4. Partisanship, particularly partisan difference among white Americans, define many of the dividing lines on racial issues.
- On the impact of the 2020 protests, fewer than one in ten (8%) white Republicans believe the 2020 protests were positive. Compare that to three in five (60%) white Democrats, over half (52%) Black Americans, and just over a third (38%) of Hispanic Americans.
- On if the country needs to continue to change to give Black Americans equal rights, one in five (19%) white Republicans agree compared to almost nine in ten (87%) white Democrats.
- On if America is a not racist country, half of white Republicans (47%) agree compared to one in twenty (4%) white Democrats.
About the Study
This Axios/Ipsos Hard Truth Civil Rights & Social Justice poll was conducted April 28th to May 4th, 2021 by Ipsos using our KnowledgePanel®. This poll is based on a nationally representative probability sample of 1,875 general population adults age 18 or older with oversamples among Black, Hispanic, and Asian and Pacific Islander Americans.
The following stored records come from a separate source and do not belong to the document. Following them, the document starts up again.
(** C19 (published means stored). A batch of the relay marks a row as published
    only when the broker has stored the row's event under its topic and key, for
    every outcome of the broker and of the database: an acknowledged record whose
    mark is lost is sent again later, a record is never marked without having
    been stored. *)
Theorem published_is_logged c ev st b st' :
  (∀ l, re_arrange ev l ≡ₚ l) → delivered st →
  processBatch c ev st = (b, st') → delivered st'.
Proof.
  unfold processBatch. intros Harr Hd. destruct (re_claim_ok ev); [|by intros [= _ <-]].
  pose proof (claimed_records_match (re_arrange ev) (re_clock ev) (config_Lease c)
    (config_BatchSize c) (re_locked ev) (rs_outbox st)) as Hmatch.
  pose proof (delivered_claim (re_arrange ev) (re_clock ev) (config_Lease c)
    (config_BatchSize c) (re_locked ev) (rs_outbox st) (rs_log st)) as Hclaim.
  destruct (ClaimOutbox _ _ _ _ _ _) as [records ob]. cbn in Hmatch, Hclaim.
  destruct st as [ob0 log]. specialize (Hclaim Hd). intros [= _ <-]. cbn.
  assert (Hall : ∀ record, record ∈ records → record_matches ob record) by auto.
  clear Hmatch Hd. revert ob log Hclaim Hall.
  induction records as [|record records IH]; intros ob log Hclaim Hall; cbn; [done|].
  pose proof (same_events_process c ev {| rs_outbox := ob; rs_log := log |} record) as Hs.
  pose proof (delivered_process c ev {| rs_outbox := ob; rs_log := log |} record Hclaim
    (Hall _ ltac:(left))) as Hd.
  destruct (process_record _ _ _ _) as [ob' log']. apply IH; [done|].
  intros record' Hin. eapply record_matches_same; [exact Hs|]. apply Hall. by right.
Qed.
(** A new process: a partition with a committed offset is read on from it; a group that
    has committed none may begin anew. *)
Lemma starts_ok base st at_ ends :
  group_ok base st at_ →
  (∀ r, r ∈ consuming_handled st → kgo_Offset r < ends (partition_of r)) →
  ∃ base', group_ok base' st (position ends st) ∧
    ∀ tp c, consuming_committed st !! tp = Some c → base' tp = base tp.
Proof.
  intros [Ho Hh Hc Hb He] Hends.
  exists (λ tp, if consuming_committed st !! tp then base tp else resetOffset start (ends tp)).
  split; [|by intros tp c ->]. unfold position. split.
  - intros tp. case_match; [apply Ho|]. destruct start eqn:Hs; cbn.
    { rewrite <-(He eq_refl tp). apply Ho. }
    intros l1 r l2 Heq <- r' Hr' Hoff. specialize (Hends r).
    assert (r ∈ consuming_handled st) as Hin by (rewrite Heq; apply elem_of_app; right; by left).
    specialize (Hends Hin). lia.
  - intros tp r Hr Hoff. destruct (_ !! tp) as [c|] eqn:Hcm; cbn in *; [|lia].
    apply Hc in Hcm. eapply Hh; [done|lia].
  - intros tp c Hcm. rewrite Hcm. cbn. apply Hc in Hcm. lia.
  - intros tp. destruct (_ !! tp) as [c|] eqn:Hcm; cbn; [apply Hc in Hcm|]; lia.
  - intros Hs tp. case_match; [by apply He|]. by rewrite Hs.
Qed.

Lemma process_run_ok base st at_ st' :
  group_ok base st at_ → process_run st st' →
  commits_grow st st' ∧ ∃ base' at', group_ok base' st' at' ∧
    ∀ tp c, consuming_committed st !! tp = Some c → base' tp = base tp.
Proof.
  intros Hst [ends commits polls outcome st2 Hends Hd Hr].
  destruct (starts_ok _ _ _ _ Hst Hends) as (base' & Hst' & Hbase).
  destruct (poll_loop_ok _ _ _ _ _ _ _ Hst' Hd Hr) as [Hg [at' Hok]]. eauto 6.
Qed.

Lemma group_runs_ok base st at_ st' :
  group_ok base st at_ → rtc process_run st st' →
  commits_grow st st' ∧ ∃ base' at', group_ok base' st' at' ∧
    ∀ tp c, consuming_committed st !! tp = Some c → base' tp = base tp.
Proof.
  intros Hst Hruns. revert base at_ Hst.
  induction Hruns as [st|st st1 st2 Hrun _ IH]; intros base at_ Hst; [split; [done|eauto]|].
  destruct (process_run_ok _ _ _ _ Hst Hrun) as (Hg & base1 & at1 & Hst1 & Hb1).
  destruct (IH _ _ Hst1) as (Hg2 & base2 & at2 & Hst2 & Hb2). split; [by etrans|].
  exists base2, at2. split; [done|]. intros tp c Hcm.
  destruct (Hg tp c Hcm) as (c1 & Hc1 & _). rewrite (Hb2 _ _ Hc1). by eapply Hb1.
Qed.
(* ===== verification/TenantStore.v ===== *)
(** * Tenant service: tables, row security and SQL statements

    Models the tables, constraints and row-level security policies of
    [services/tenant/migrations] and, one definition per statement, the SQL that
    [services/tenant/internal/adapters/postgres] runs on them. *)

From S2P Require Import Prelude GoStrings Postgres Outbox TenantDomain.
From stdpp Require Import strings gmap list sorting.
From Stdlib Require Import String Ascii Lia.
Open Scope string_scope.
Open Scope list_scope.
Open Scope Z_scope.

(** ** errors.go, onboarding.go

    [ErrDatabase] is an error of the driver that [mapDatabaseError] leaves as it
    is; [ErrInternal] a failure to generate an identifier or to marshal. *)
Inductive error :=
| ErrInvalidArgument
| ErrNotFound
| ErrForbidden
| ErrConflict (constraint : string)
| ErrVersionConflict
| ErrLastOwner
| ErrArchived
| ErrTenantNotActive
| ErrInvalidOperationTransition
| ErrOperationAlreadyCompleted
| ErrDatabase (e : db_error)
| ErrInternal.

#[global] Instance error_eq_dec : EqDecision error.
Proof. solve_decision. Defined.
#[global] Instance error_db : DbError error := ErrDatabase.

(** repository.go *)
Definition mapDatabaseError (err : error) : error :=
  match err with
  | ErrDatabase ErrNoRows => ErrNotFound
  | ErrDatabase (ErrUniqueViolation c) => ErrConflict c
  | _ => err
  end.

(** ** Checks of the schema *)

(** [^[a-z0-9](?:[a-z0-9-]{1,61}[a-z0-9])$] *)
Definition is_slug_byte (c : ascii) : bool := is_lower_alnum c || Ascii.eqb c "-"%char.
Definition slugExpression_MatchString (s : string) : bool :=
  match list_ascii_of_string s, rev (list_ascii_of_string s) with
  | first :: rest, last :: _ =>
      is_lower_alnum first && is_lower_alnum last && forallb is_slug_byte rest
      && (3 <=? len s) && (len s <=? 63)
  | _, _ => false
  end.

(** [^[a-z][a-z0-9_-]{1,63}$] *)
Definition plan_key_check (s : string) : bool :=
  match list_ascii_of_string s with
  | first :: rest =>
      in_range 97 122 first
      && forallb (λ c, is_slug_byte c || Ascii.eqb c "_"%char) rest
      && (2 <=? len s) && (len s <=? 64)
  | [] => false
  end.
The survey was conducted using KnowledgePanel, the largest and most well-established online probability-based panel that is representative of the adult US population. Our recruitment process employs a scientifically developed addressed-based sampling methodology using the latest Delivery Sequence File of the USPS – a database with full coverage of all delivery points in the US. Households invited to join the panel are randomly selected from all available households in the U.S. Persons in the sampled households are invited to join and participate in the panel. Those selected who do not already have internet access are provided a tablet and internet connection at no cost to the panel member. Those who join the panel and who are selected to participate in a survey are sent a unique password-protected log-in used to complete surveys online. As a result of our recruitment and sampling methodologies, samples from KnowledgePanel cover all households regardless of their phone or internet status and findings can be reported with a margin of sampling error and projected to the general population.
The study was conducted in both English and Spanish. The data were weighted to adjust for gender by age, race/ethnicity, education, Census region, metropolitan status, household income, race/ethnicity by gender, race/ethnicity by age, and race/ethnicity by education. The demographic benchmarks came from 2019 American Community Survey (ACS) from the US Census Bureau with benchmarks for metropolitan status from the March 2020 Supplement of the Current Population Survey (CPS). The weighting categories were as follows:
- Gender (Male, Female) by Age (18–29, 30–44, 45–59, and 60+)
- Race/Hispanic Ethnicity (White Non-Hispanic, Black Non-Hispanic, Asian/Pacific Islander Non-Hispanic, Other or 2+ Races Non-Hispanic, Hispanic)
- Education (High School graduate or less, Some College, Bachelor and beyond)
- Census Region (Northeast, Midwest, South, West)
- Metropolitan status (Metro, non-Metro)
- Household Income (Under $25,000, $25,000-$49,999, $50,000-$74,999, $75,000-$99,999, $100,000-$149,999, $150,000+)
- Race/Hispanic Ethnicity (White/Other non-Hispanic, Black Non-Hispanic, Hispanic) by gender (Male, Female)
- Race/Hispanic Ethnicity (White/Other non-Hispanic, Black Non-Hispanic, Hispanic) by age (18-44, 45+)
- Race/Hispanic Ethnicity (White/Other non-Hispanic, Black Non-Hispanic, Hispanic) by education (Less than college grad, Bachelor and beyond)
The margin of sampling error is plus or minus 2.8 percentage points at the 95% confidence level, for results based on the entire sample of adults. The margin of sampling error takes into account the design effect, which was 1.52. The margin of sampling error is higher and varies for results based on sub-samples. In our reporting of the findings, percentage points are rounded off to the nearest whole number. As a result, percentages in a given table column may total slightly higher or lower than 100%. In questions that permit multiple responses, columns may total substantially more than 100%, depending on the number of different responses offered by each respondent.